■ **Work required**
Say how many of the lines below include the word "pathSplited", and write nothing else.

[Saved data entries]
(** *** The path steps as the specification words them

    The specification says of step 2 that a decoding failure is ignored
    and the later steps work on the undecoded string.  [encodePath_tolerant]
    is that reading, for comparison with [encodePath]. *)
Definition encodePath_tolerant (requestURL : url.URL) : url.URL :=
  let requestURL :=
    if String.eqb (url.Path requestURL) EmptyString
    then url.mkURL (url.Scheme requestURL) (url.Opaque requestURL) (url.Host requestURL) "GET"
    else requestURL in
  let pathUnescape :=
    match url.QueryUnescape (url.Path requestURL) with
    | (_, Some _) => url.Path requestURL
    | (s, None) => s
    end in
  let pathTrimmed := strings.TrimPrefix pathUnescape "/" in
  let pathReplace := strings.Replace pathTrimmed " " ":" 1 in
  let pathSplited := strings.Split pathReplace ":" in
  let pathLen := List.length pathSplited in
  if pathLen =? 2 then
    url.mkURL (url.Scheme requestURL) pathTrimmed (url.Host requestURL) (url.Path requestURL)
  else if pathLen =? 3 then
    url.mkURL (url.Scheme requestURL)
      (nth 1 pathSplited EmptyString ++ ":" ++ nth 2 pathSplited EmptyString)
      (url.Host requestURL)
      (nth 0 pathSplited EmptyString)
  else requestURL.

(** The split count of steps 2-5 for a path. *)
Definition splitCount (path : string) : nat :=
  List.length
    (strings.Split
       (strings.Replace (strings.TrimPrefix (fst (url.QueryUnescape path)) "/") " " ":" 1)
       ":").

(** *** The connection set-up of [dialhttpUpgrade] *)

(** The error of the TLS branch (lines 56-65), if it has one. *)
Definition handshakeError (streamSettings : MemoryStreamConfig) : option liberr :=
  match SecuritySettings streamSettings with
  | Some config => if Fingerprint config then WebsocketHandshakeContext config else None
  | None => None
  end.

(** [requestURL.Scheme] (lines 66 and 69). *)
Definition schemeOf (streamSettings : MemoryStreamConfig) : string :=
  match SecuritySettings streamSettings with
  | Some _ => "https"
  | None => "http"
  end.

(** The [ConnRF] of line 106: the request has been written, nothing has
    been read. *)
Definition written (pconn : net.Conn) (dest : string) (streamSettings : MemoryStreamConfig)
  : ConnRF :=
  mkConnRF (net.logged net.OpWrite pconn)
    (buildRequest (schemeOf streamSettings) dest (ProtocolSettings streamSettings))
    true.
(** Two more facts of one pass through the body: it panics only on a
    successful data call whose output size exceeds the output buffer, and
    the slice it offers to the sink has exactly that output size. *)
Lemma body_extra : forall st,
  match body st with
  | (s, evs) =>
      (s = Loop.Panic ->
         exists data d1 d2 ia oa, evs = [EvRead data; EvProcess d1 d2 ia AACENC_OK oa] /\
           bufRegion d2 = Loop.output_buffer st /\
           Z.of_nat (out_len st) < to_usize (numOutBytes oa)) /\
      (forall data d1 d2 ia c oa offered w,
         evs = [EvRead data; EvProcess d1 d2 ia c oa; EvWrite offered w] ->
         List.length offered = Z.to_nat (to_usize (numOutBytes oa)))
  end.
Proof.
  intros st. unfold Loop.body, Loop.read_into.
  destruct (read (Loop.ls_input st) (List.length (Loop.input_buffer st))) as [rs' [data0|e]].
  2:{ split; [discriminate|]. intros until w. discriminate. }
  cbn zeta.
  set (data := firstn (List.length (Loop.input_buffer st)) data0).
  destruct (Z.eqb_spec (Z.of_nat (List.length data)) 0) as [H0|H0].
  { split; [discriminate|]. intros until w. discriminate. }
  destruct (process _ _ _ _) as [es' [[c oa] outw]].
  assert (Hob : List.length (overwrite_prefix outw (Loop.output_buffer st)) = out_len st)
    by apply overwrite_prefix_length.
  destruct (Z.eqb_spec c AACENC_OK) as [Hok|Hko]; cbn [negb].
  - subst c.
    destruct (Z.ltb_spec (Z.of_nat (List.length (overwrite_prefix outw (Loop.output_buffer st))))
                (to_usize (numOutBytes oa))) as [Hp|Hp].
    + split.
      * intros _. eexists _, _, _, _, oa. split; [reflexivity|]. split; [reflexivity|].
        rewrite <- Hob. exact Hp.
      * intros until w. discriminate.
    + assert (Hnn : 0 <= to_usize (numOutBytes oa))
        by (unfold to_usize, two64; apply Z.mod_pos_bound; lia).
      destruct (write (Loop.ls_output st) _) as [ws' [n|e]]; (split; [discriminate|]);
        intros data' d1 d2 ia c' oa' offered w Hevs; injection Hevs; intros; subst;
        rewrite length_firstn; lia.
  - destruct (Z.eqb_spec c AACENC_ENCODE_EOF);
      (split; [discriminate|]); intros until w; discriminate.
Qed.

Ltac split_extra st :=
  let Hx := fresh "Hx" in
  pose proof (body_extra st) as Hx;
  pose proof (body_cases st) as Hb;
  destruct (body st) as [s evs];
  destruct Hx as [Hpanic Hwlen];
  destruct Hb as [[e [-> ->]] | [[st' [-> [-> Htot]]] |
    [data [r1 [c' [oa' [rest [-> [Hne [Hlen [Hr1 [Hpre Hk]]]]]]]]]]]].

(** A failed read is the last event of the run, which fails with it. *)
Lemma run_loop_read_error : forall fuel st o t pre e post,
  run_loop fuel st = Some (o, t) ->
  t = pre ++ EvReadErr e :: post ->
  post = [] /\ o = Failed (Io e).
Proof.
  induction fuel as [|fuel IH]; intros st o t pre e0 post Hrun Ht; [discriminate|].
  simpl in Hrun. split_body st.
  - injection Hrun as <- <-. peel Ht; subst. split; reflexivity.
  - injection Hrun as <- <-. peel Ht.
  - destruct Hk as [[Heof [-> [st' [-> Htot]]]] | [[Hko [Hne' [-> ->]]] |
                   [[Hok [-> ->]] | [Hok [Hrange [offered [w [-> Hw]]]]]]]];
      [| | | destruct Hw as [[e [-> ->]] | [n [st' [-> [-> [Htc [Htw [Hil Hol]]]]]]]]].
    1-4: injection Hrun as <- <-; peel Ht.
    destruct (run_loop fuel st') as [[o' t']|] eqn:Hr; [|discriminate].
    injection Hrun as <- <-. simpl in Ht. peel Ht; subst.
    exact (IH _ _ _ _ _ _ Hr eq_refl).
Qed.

■ **Response to this exercise**
4